Rifiuti in “divieto di sosta”? E il contribuente paga…

6 ottobre 2017

Fioccano multe per i contenitori della differenziata. Cittadini sul piede di guerra.
Fai la raccolta differenziata e ti becchi la multa per… divieto di sosta.
Sembrano notizie sconnesse tra loro, non lo sono per niente. Le ultime mirabolanti novità da Palazzo del Pincio raccontano infatti che la Polizia locale ha sanzionato i condomini della zona dei Cappuccini per occupazione di suolo pubblico per i contenitori della differenziata forniti dallo stesso Comune: 170 euro e passa la paura.

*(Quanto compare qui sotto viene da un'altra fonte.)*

(* ===== verification/Memchr.v ===== *)
(** * The memchr package

    Byte searches of the external package [memchr]: the operations as a class,
    its documented behaviour (the first position of any of the given bytes) as
    the laws, and a plain implementation that satisfies them. *)
From Stdlib Require Import ZArith Lia.
From stdpp Require Import base list numbers option.
From S2P Require Import Prelude.

Class Memchr := {
  memchr : Z -> list Z -> option nat;
  memchr2 : Z -> Z -> list Z -> option nat;
  memchr3 : Z -> Z -> Z -> list Z -> option nat;
}.

Class MemchrLaws `{!Memchr} : Prop := {
  memchr_spec a h : memchr a h = position (fun x => x =? a) h;
  memchr2_spec a b h : memchr2 a b h = position (fun x => (x =? a) || (x =? b)) h;
  memchr3_spec a b c h : memchr3 a b c h = position (fun x => (x =? a) || (x =? b) || (x =? c)) h;
}.

Definition plain_memchr : Memchr := {|
  memchr a := position (fun x => x =? a);
  memchr2 a b := position (fun x => (x =? a) || (x =? b));
  memchr3 a b c := position (fun x => (x =? a) || (x =? b) || (x =? c));
|}.

Lemma plain_laws : @MemchrLaws plain_memchr.
Proof. by split. Qed.

(** A search splits its haystack at the first hit. *)
Lemma position_first p (l : list Z) i : position p l = Some i ->
  exists x, l = take i l ++ x :: drop (S i) l /\ p x = true /\ Forall (fun y => p y = false) (take i l) /\ (i < length l)%nat.
Proof.
  revert i. induction l as [|y l IH]; intros i H; simpl in H; [done|]. destruct (p y) eqn:E.
  - injection H as <-. exists y. simpl. split_and!; [done|done|constructor|lia].
  - destruct (position p l) as [j|]; [|done]. simpl in H. injection H as <-.
    destruct (IH j eq_refl) as (x & Hl & Hx & Hf & Hlen). exists x. simpl. split_and!; [by f_equal|done|by constructor|lia].
Qed.

Lemma position_absent p (l : list Z) : position p l = None -> Forall (fun y => p y = false) l.
Proof.
  induction l as [|y l IH]; simpl; [constructor|]. destruct (p y) eqn:E; [done|].
  destruct (position p l); [done|]. intros _. constructor; [done|by apply IH].
Qed.
Lemma start_of_field_wp nf r fs b t n m : Inv nf r -> Rel r StartOfField fs [] -> pending_cr r = false ->
  (start r < end_ r)%nat -> rest r = b :: t -> (S (length t) <= n)%nat -> (2 * S (length t) <= m)%nat ->
  wp (start_of_field r b) (good_turn nf (records d (rest r) false (InRecord StartOfField) fs []) n m).
Proof.
  intros Hi (Hq & _ & Hfs & _) Hp Hlt Hr Hn Hm. unfold start_of_field.
  destruct (rest_cons r nf Hi Hlt) as (b' & Hb & Hr'). rewrite Hr in Hr'. injection Hr' as <- Ht.
  rewrite Hr. cbn [records andb]. assert (Hnl : (b =? 13) || (b =? 10) = is_newline b) by apply orb_comm. rewrite Hnl.
  assert (Hempty : fval r (mkRaw (start r) (start r) Buf) = []) by (unfold fval; simpl; by rewrite Nat.sub_diag).
  assert (Hpush : Inv nf (push_range r (start r) (start r) Buf)).
  { apply push_inv; [done|]. pose proof (inv_start _ _ Hi). pose proof (inv_end _ _ Hi). split; simpl; [done|unfold bytes_of; simpl; lia]. }
  destruct (is_newline b) eqn:Hnb.
  - rewrite ranges_nil, Hfs. set (r1 := if negb _ then _ else _).
    assert (H1 : Inv nf r1 /\ rest r1 = rest r /\ start r1 = start r /\ end_ r1 = end_ r /\ pending_cr r1 = false /\
      state r1 = StartOfField /\ fields r1 = match fs with [] => [] | _ => fs ++ [[]] end).
    { unfold r1. destruct fs as [|f fs]; cbn [negb]; [by split_and!|]. rewrite fields_push, Hfs, Hempty. by split_and!. }
    destruct H1 as (Hi1 & Hr1 & Hs1 & He1 & Hp1 & Hq1 & Hf1).
    apply wp_bind. eapply wp_mono; [apply (consume_newline_wp nf r1 b t Hi1); [lia|by rewrite Hr1|done|done]|].
    intros r2 (Hi2 & Hrg2 & Hb2 & Hsc2 & Hst2 & Hlen2 & Hrec2).
    assert (Hf2 : fields r2 = fields r1) by (apply fields_ext; [by apply extends_refl|done|apply (inv_ranges _ _ Hi1)]).
    rewrite ranges_nil, Hf2, Hf1. rewrite Hr1, Hr in Hlen2. simpl in Hlen2. destruct fs as [|f fs].
    + simpl. split; [done|]. split; [unfold meas; case_match; lia|]. split; [lia|]. exists StartOfField, [], [].
      split; [|exact Hrec2]. split; [rd; intros; congruence|]. split; [done|]. by rewrite Hf2, Hf1.
    + cbn [app]. apply return_wp; [done|lia|]. by rewrite Hf2, Hf1, Hrec2.
  - change (delimiter (r <| field_start := start r |>)) with (delimiter r). rewrite (inv_delimiter _ _ Hi).
    assert (Hrest' : forall r', buf r' = buf r -> source r' = source r -> start r' = S (start r) -> rest r' = t).
    { intros r' H1 H2 H3. unfold rest. by rewrite H1, H2, H3, Ht. }
    assert (Hle : (S (start r) <= end_ r)%nat) by lia.
    destruct (Z.eqb_spec b d) as [->|Hbd]; [|destruct (Z.eqb_spec b 34) as [->|Hb34]]; cbn [wp good_turn];
      (split; [|split; [unfold meas; rewrite Hrest' by done; unfold push_range; rd; rewrite Hp; lia|split; [rewrite Hrest' by done; lia|]]]).
    + destruct Hpush; split; rd; done.
    + exists StartOfField, (fs ++ [[]]), []. rewrite Hrest' by done. unfold push_range. rd. rewrite Hp. split; [|done].
      split; [done|]. split; [rd; intros; congruence|]. split; [|done]. unfold fields. rd. rewrite map_app. simpl.
      f_equal; [exact Hfs|]. f_equal. exact Hempty.
    + destruct Hi; split; rd; done.
    + exists InQuoted, fs, []. rewrite Hrest' by done. rd. rewrite Hp. split; [|done].
      split; [done|]. split; [rd; intros; congruence|]. split; [exact Hfs|]. split; [done|]. symmetry. apply drop_ge. rd. lia.
    + destruct Hi; split; rd; done.
    + exists InUnquoted, fs, [b]. rewrite Hrest' by done. rd. rewrite Hp. split; [|done].
      split; [done|]. split; [rd; intros; congruence|]. split; [exact Hfs|]. rd. split; [lia|]. rewrite (drop_S _ _ _ Hb).
      by replace (S (start r) - start r)%nat with 1%nat by lia.
Qed.
(** C7: CSV files round-trip.  Rows written with [write_row] to a [Vec], in
    strict or flexible mode, with or without a byte-order mark, are accepted,
    and the reader gives back exactly these rows from any source that delivers
    the bytes written, in pieces of any size: the fields may hold delimiters,
    quotes, line endings.  The rows the format cannot hold are excluded: a row
    without fields or with one empty field is a blank line, and a first field
    that begins with an unannounced mark loses it. *)
Theorem csv_round_trip (d : Z) (flex bom strip : bool) (rows : list (list (list Z))) :
  d <> 34 /\ d <> 13 /\ d <> 10 -> Forall writable rows -> (flex = false -> rectangular rows) ->
  bom = strip \/ (bom = false /\ no_mark d rows) ->
  wp (write_all d flex bom rows) (fun r => exists bytes, r = Ok bytes /\
    forall (R : Type) `{SR : Stream R} (src : R) (n fuel : nat), content src = bytes ->
      (2 * length bytes + 4 < fuel)%nat -> (S (length bytes) < n)%nat ->
      wp (r ← CsvReader.set_delimiter (CsvReader.new src) d;
          collect_rows n fuel (set_strip_bom (CsvReader.set_flexible r flex) strip))
        (fun got => Forall2 (fun b row => BytesRow_to_vec b = Some (Ok row)) got rows)).
Proof.
  intros Hd Hw Hc Hb. eapply wp_mono; [by apply write_all_wp|]. intros r ->. eexists. split; [done|].
  intros R HR HS src n fuel Hsrc Hf Hn. rewrite <- Hsrc in Hf, Hn.
  eapply wp_mono; [by apply (reader_wp d flex Hd strip src n fuel)|]. intros got Hgot.
  assert (Hspec : csv_spec d flex strip (content src) = map (fun r => (r, None)) rows).
  { unfold csv_spec. rewrite Hsrc.
    assert (Hin : (if strip then without_bom ((match rows with [] => [] | _ => if bom then BOM else [] end) ++ mbind (encode_row d) rows)
        else (match rows with [] => [] | _ => if bom then BOM else [] end) ++ mbind (encode_row d) rows) =
      mbind (encode_row d) rows).
    { destruct Hb as [->|[-> Hm]].
      - destruct strip; [by destruct rows|by destruct rows].
      - pose proof (no_mark_kept d rows Hm). by destruct rows, strip. }
    rewrite Hin, (records_rows d Hd rows Hw). apply with_counts_sound. intros Hflex.
    destruct (Hc Hflex) as [m Hm]. exists m. auto. }
  rewrite Hspec in Hgot. change (map ?f ?l) with (f <$> l) in Hgot.
  rewrite Forall2_fmap_r in Hgot. revert Hgot. apply Forall2_impl. intros b row. apply viewed_to_vec.
Qed.

(** Every branch of the writer.  [write_row] answers the count check
    (strict mode against the first row's count, flexible mode nothing) and the
    output grows by the mark, when one is due, and by the encoded row exactly
    when the row is accepted: a rejected row is taken back whole; the row and
    field counts follow.  [write_headers] answers [HeadersAlreadyWritten] the
    second time, checks the count before it writes, changes nothing when it
    refuses.  Buffering never shows: what counts is the sink followed by the
    buffer. *)
Theorem csv_writer_correct (w : Writer (W := list Z)) (row : list (list Z)) : is_Some (writer w) ->
  wp (write_row w row) (fun '(w', r) =>
    r = count_check (flexible w) (num_fields w) (length row) (row_count w + 1) /\
    out w' = out w ++ mark w ++ (if r is Ok _ then encode_row (delimiter w) row else []) /\
    row_count w' = (row_count w + if r is Ok _ then 1 else 0)%nat /\
    num_fields w' = match num_fields w with
                    | None => if flexible w && (length row =? 0)%nat then None else Some (length row)
                    | Some n => Some n
                    end /\
    bom_written w' = bom_written w || write_bom w /\ same_setup w w') /\
  wp (write_headers w row) (fun '(w', r) =>
    if headers_written w then w' = w /\ r = Err HeadersAlreadyWritten else
    r = count_check (flexible w) (match num_fields w with Some n => Some n | None => length <$> headers w end)
          (length row) (row_count w + 1) /\
    match r with
    | Ok _ => out w' = out w ++ mark w ++ encode_row (delimiter w) row /\ headers w' = Some row /\
        headers_written w' = true /\ num_fields w' = Some (length row) /\ row_count w' = (row_count w + 1)%nat /\
        same_setup w w'
    | Err _ => w' = w
    end).
Proof.
  intros Hw. split; [by apply write_row_wp|]. unfold write_headers, count_check.
  destruct (headers_written w); [done|]. set (expected := match num_fields w with Some n => Some n | None => _ end).
  assert (Hgo : wp (w1 ← write_fields (write_pending_bom w) 0 row;
      Some (flush_if_full (w1 <| buf := buf w1 ++ [13; 10] |> <| row_count := (row_count w1 + 1)%nat |>
        <| headers := Some row |> <| headers_written := true |> <| num_fields := Some (length row) |>)))
    (fun '(w', r) => r = Ok tt /\ out w' = out w ++ mark w ++ encode_row (delimiter w) row /\ headers w' = Some row /\
      headers_written w' = true /\ num_fields w' = Some (length row) /\ row_count w' = (row_count w + 1)%nat /\
      same_setup w w')).
  { rewrite pending_bom_spec. apply wp_bind. eapply wp_mono; [apply write_fields_wp|]. intros w1 ->. cbn [Nat.ltb Nat.leb]. wd.
    edestruct flush_if_full_vec as (v & b & -> & Hb); [|cbn [wp]; unfold out at 1, same_setup; wd].
    { by wd. }
    change (default [] (Some v)) with v. rewrite Hb. unfold out, encode_row. wd. rewrite <- !app_assoc. by split_and!. }
  destruct (flexible w), expected as [n|]; cbn [negb andb];
    try (eapply wp_mono; [exact Hgo|]; intros [w' r] (-> & Ho); by split).
  destruct (length row =? n)%nat; cbn [negb];
    [eapply wp_mono; [exact Hgo|]; intros [w' r] (-> & Ho); by split|by cbn [wp]].
Qed.
End Whole.

#[local] Existing Instances plain_memchr plain_laws.

(** Two rows with every kind of special byte, read back in two pieces. *)
Definition table : list (list (list Z)) := [[[97]; [120; 13; 10; 34; 121]]; [[]; [49; 44; 50]]].
Definition table_bytes : list Z := [97; 44; 34; 120; 13; 10; 34; 34; 121; 34; 13; 10; 44; 34; 49; 44; 50; 34; 13; 10].
(** The ISO week date is the ISO 8601 one: the year is the year of the
    Thursday of the date's week, and the week number counts the Thursdays of
    that year up to it. *)
Theorem iso_week_of_thursday year month day : valid year month day -> year_ok year ->
  days_ok (days_from_civil year month day + 3) -> days_ok (days_from_civil year month day - 3) ->
  let days := days_from_civil year month day in
  let thursday := days - weekday_from_days days + 3 in
  weekday_from_days thursday = 3 /\
  let '(y, m, d) := civil_fields thursday in
  iso_week year month day = (y, (ordinal y m d - 1) / 7 + 1).
Proof.
  intros Hv Hy Hn1 Hn2. pose proof (iso_week_eq _ _ _ Hv) as H. cbv zeta in *.
  set (n := days_from_civil year month day) in *. rewrite (weekday_eq n) in *.
  pose proof (Z.mod_pos_bound (n + 3) 7 ltac:(lia)). set (t := n - (n + 3) mod 7 + 3) in *.
  split.
  - rewrite weekday_eq. symmetry. apply (Z.mod_unique_pos _ _ ((n + 3) / 7)); [lia|].
    pose proof (Z.div_mod (n + 3) 7 ltac:(lia)). lia.
  - assert (Ht : days_ok t) by (unfold days_ok in *; lia). clearbody t.
    destruct (date_exists t Ht) as (y & m & d & Hv' & Hy' & <-).
    rewrite civil_of_days by done. destruct (iso_week year month day) as [y' w]. destruct H as [Hb ->].
    destruct (date_in_year _ _ _ Hv') as [Hb' _]. destruct (ordinal_eq _ _ _ Hv') as (_ & _ & ->).
    assert (y' = y) as ->; [|f_equal; f_equal; f_equal; lia].
    destruct (Z.lt_trichotomy y' y) as [Hlt|[?|Hlt]]; [exfalso|done|exfalso].
    + pose proof (jan1_mono (y' + 1) y ltac:(lia)). lia.
    + pose proof (jan1_mono (y + 1) y' ltac:(lia)). lia.
Qed.

(** ** Concrete instances *)

Lemma civil_round_trip_witness :
  civil_from_days (days_from_civil 2024 2 29) = Some (2024, 2, 29) /\
  (exists y m d, civil_from_days (-1) = Some (y, m, d) /\ valid y m d /\ year_ok y /\ days_from_civil y m d = -1).
Proof.
  apply (civil_round_trip 2024 2 29 (-1));
    [unfold valid; vm_compute; intuition congruence|unfold year_ok; lia|unfold days_ok; lia].
Defined.

Lemma calendar_successor_witness : days_from_civil 2000 3 1 = days_from_civil 2000 2 29 + 1.
Proof. apply (calendar_successor 2000 2 29). unfold valid. vm_compute. intuition congruence. Defined.

Lemma ordinal_and_weekday_witness : ordinal 2024 12 31 = 366.
Proof. apply (ordinal_and_weekday 2024 12 31 0). unfold valid. vm_compute. intuition congruence. Defined.

Lemma iso_week_witness : iso_week 2021 1 3 = (2020, 53).
Proof.
  apply (iso_week_of_thursday 2021 1 3);
    [unfold valid; vm_compute; intuition congruence|unfold year_ok; lia|unfold days_ok; vm_compute; intuition congruence..].
Defined.

End Civil.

Ma qual è il “reato” compiuto dai malcapitati cittadini, a parte quello di abitare ancora in una città amministrata da simili scienziati? Aver posto i contenitori per la raccolta differenziata porta a porta sul marciapiede.
C’è pure una eloquente dichiarazione di un cittadino, che è stata riportata sul sito on line terzobinario: “Non si capisce a chi dessero fastidio questi contenitori – tuona un abitante della zona – visto che sono lì da 8 anni. Non solo: in questa palazzina ci sono una decina di famiglie, è chiaro che tenere i secchi dentro diventa complicato. Del fatto sono stati informati il sindaco
Antonio Cozzolino, l’assessore all’ambiente Alessandro Manuedda e Roberta Galletta, che ha rapporti stretti con l’amministrazione. Nessuno dei tre ha risposto”.
Al contrario, pare che la multa sia arrivata perché alcune segnalazioni al comando dei vigili urbani lamentavano il camminamento occupato. Fatto sta che la notizia ha creato scompiglio a Cappuccini, Aurelia e Boccelle, laddove la differenziata porta a porta è
attiva, “in via sperimentale” dal 2009. O trovano uno spazio privato per i loro contenitori, o saranno multe.